#### Activity
Repeat exactly the lines from the line containing "apply bytes_at_cons in" through the last line of the records below, inclusive, and nothing else.

━━━━━ Data records ━━━━━

(** Any of the calls. *)
Inductive call := Add (data len bits : Z) | Decrease (bits : Z) | Seed | Reseed.
Definition exec (w : entropy_state) (c : call) : outcome entropy_state :=
  match c with
  | Add data len bits => p ← entropy_pool_add (memory w) (pool w) data len bits; Ok (mkWorld p (memory w) (chacha_counter w) (chacha_reseed_counter w))
  | Decrease bits => Ok (mkWorld (entropy_pool_decrease (pool w) bits) (memory w) (chacha_counter w) (chacha_reseed_counter w))
  | Seed => entropy_pool_seed w
  | Reseed => entropy_pool_reseed w
  end.
Fixpoint run (w : entropy_state) (cs : list call) : outcome entropy_state :=
  match cs with [] => Ok w | c :: cs => w ← exec w c; run w cs end.

(** ** The pool *)

Record pool_ok (p : entropy_pool) : Prop := {
  po_buffer : byte_array 64 (buffer p);
  po_pos : 0 <= write_pos p < 64;
  po_bits : 0 <= entropy_bits p <= 512;
}.

(** What mixing [l] in from position [pos] on does to byte [j]: every byte of [l]
    that comes to lie there is combined with it. *)
Definition mixed (pos : Z) (l : list Z) (j : nat) (x : Z) : Z :=
  foldl (fun x ib => if (pos + ib.1) mod 64 =? Z.of_nat j then Z.lxor x ib.2 else x) x (zip (seqZ 0 (len l)) l).

Lemma mixed_cons pos b l j x : 0 <= pos < 64 -> mixed pos (b :: l) j x = mixed ((pos + 1) mod 64) l j (if pos =? Z.of_nat j then Z.lxor x b else x).
Proof.
  intros Hp. unfold mixed. cbn [length]. rewrite (seqZ_cons 0) by lia. cbn [zip zip_with foldl fst snd]. rewrite Z.add_0_r, (Z.mod_small pos) by lia.
  replace (Z.pred (Z.of_nat (S (length l)))) with (len l) by lia. generalize (if pos =? Z.of_nat j then Z.lxor x b else x). change (Z.succ 0) with 1.
  assert (forall k y, foldl (fun x ib => if (pos + ib.1) mod 64 =? Z.of_nat j then Z.lxor x ib.2 else x) y (zip (seqZ (k + 1) (len l)) l) =
    foldl (fun x ib => if ((pos + 1) mod 64 + ib.1) mod 64 =? Z.of_nat j then Z.lxor x ib.2 else x) y (zip (seqZ k (len l)) l)) as H.
  { induction l as [|c l IH]; intros k y; [done|]. cbn [length]. rewrite (seqZ_cons (k + 1)), (seqZ_cons k) by lia. cbn [zip zip_with foldl fst snd].
    replace (Z.pred (Z.of_nat (S (length l)))) with (len l) by lia. replace (Z.succ (k + 1)) with (Z.succ k + 1) by lia. rewrite IH.
    rewrite Zplus_mod_idemp_l. by replace (pos + 1 + k) with (pos + (k + 1)) by lia. }
  apply (H 0).
Qed.
Lemma pool_mix_spec m l : forall data buf pos, bytes_at m data l -> Forall (in_u 8) l -> byte_array 64 buf -> 0 <= pos < 64 ->
  exists buf', pool_mix m data (length l) buf pos = Ok (buf', (pos + len l) mod 64) /\ byte_array 64 buf' /\
    forall j, buf' !! j = mixed pos l j <$> buf !! j.
Proof.
  induction l as [|b l IH]; intros data buf pos Hb Hl Hbuf Hp.
  { exists buf. cbn [pool_mix length]. rewrite Z.add_0_r, Z.mod_small by lia. split_and!; [done|done|]. intros j. by destruct (buf !! j). }
  apply bytes_at_cons in Hb as [H0 Hb]. apply list.Forall_cons in Hl as [Hbb Hl]. destruct Hbuf as [Hlen Hbytes].
  destruct (lookup_lt_is_Some_2 buf (Z.to_nat pos)) as [x Hx]; [lia|]. cbn [pool_mix length]. unfold rd. rewrite H0. cbn [deref]. rewrite bind_Ok.
  rewrite (proj2 (aget_Ok buf pos x) (conj (proj1 Hp) Hx)), bind_Ok, aset_Ok, bind_Ok by lia.
  assert (in_u 8 x) as Hxb by (rewrite list.Forall_forall in Hbytes; apply Hbytes; by apply list_elem_of_lookup_2 in Hx).
  assert (u64 (pos + 1) mod ENTROPY_POOL_SIZE = (pos + 1) mod 64) as -> by (by rewrite wrap_small by (unfold in_u; lia)).
  destruct (IH (data + 1) (<[Z.to_nat pos := Z.lxor x b]> buf) ((pos + 1) mod 64)) as (buf' & E & Hok & Hj); [done|done| |apply Z.mod_pos_bound; lia|].
  { split; [by rewrite length_insert|]. apply Forall_insert; [done|by apply lxor_range]. }
  exists buf'. rewrite E. split_and!; [rewrite Zplus_mod_idemp_l; by replace (pos + Z.of_nat (S (length l))) with (pos + 1 + len l) by lia|done|].
  intros j. rewrite Hj. destruct (buf !! j) as [y|] eqn:Hy.
  - cbn [fmap option_fmap option_map]. rewrite mixed_cons by done. destruct (Z.eqb_spec pos (Z.of_nat j)) as [->|Hne].
    + rewrite Nat2Z.id in *. rewrite list_lookup_insert_eq by lia. simplify_eq. done.
    + rewrite list_lookup_insert_ne by lia. by rewrite Hy.
  - rewrite lookup_ge_None in Hy. rewrite (proj2 (lookup_ge_None _ j)) by (rewrite length_insert; lia). done.
Qed.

━━━━━

#### Solution
  apply bytes_at_cons in Hb as [H0 Hb]. apply list.Forall_cons in Hl as [Hbb Hl]. destruct Hbuf as [Hlen Hbytes].
  destruct (lookup_lt_is_Some_2 buf (Z.to_nat pos)) as [x Hx]; [lia|]. cbn [pool_mix length]. unfold rd. rewrite H0. cbn [deref]. rewrite bind_Ok.
  rewrite (proj2 (aget_Ok buf pos x) (conj (proj1 Hp) Hx)), bind_Ok, aset_Ok, bind_Ok by lia.
  assert (in_u 8 x) as Hxb by (rewrite list.Forall_forall in Hbytes; apply Hbytes; by apply list_elem_of_lookup_2 in Hx).
  assert (u64 (pos + 1) mod ENTROPY_POOL_SIZE = (pos + 1) mod 64) as -> by (by rewrite wrap_small by (unfold in_u; lia)).
  destruct (IH (data + 1) (<[Z.to_nat pos := Z.lxor x b]> buf) ((pos + 1) mod 64)) as (buf' & E & Hok & Hj); [done|done| |apply Z.mod_pos_bound; lia|].
  { split; [by rewrite length_insert|]. apply Forall_insert; [done|by apply lxor_range]. }
  exists buf'. rewrite E. split_and!; [rewrite Zplus_mod_idemp_l; by replace (pos + Z.of_nat (S (length l))) with (pos + 1 + len l) by lia|done|].
  intros j. rewrite Hj. destruct (buf !! j) as [y|] eqn:Hy.
  - cbn [fmap option_fmap option_map]. rewrite mixed_cons by done. destruct (Z.eqb_spec pos (Z.of_nat j)) as [->|Hne].
    + rewrite Nat2Z.id in *. rewrite list_lookup_insert_eq by lia. simplify_eq. done.
    + rewrite list_lookup_insert_ne by lia. by rewrite Hy.
  - rewrite lookup_ge_None in Hy. rewrite (proj2 (lookup_ge_None _ j)) by (rewrite length_insert; lia). done.
Qed.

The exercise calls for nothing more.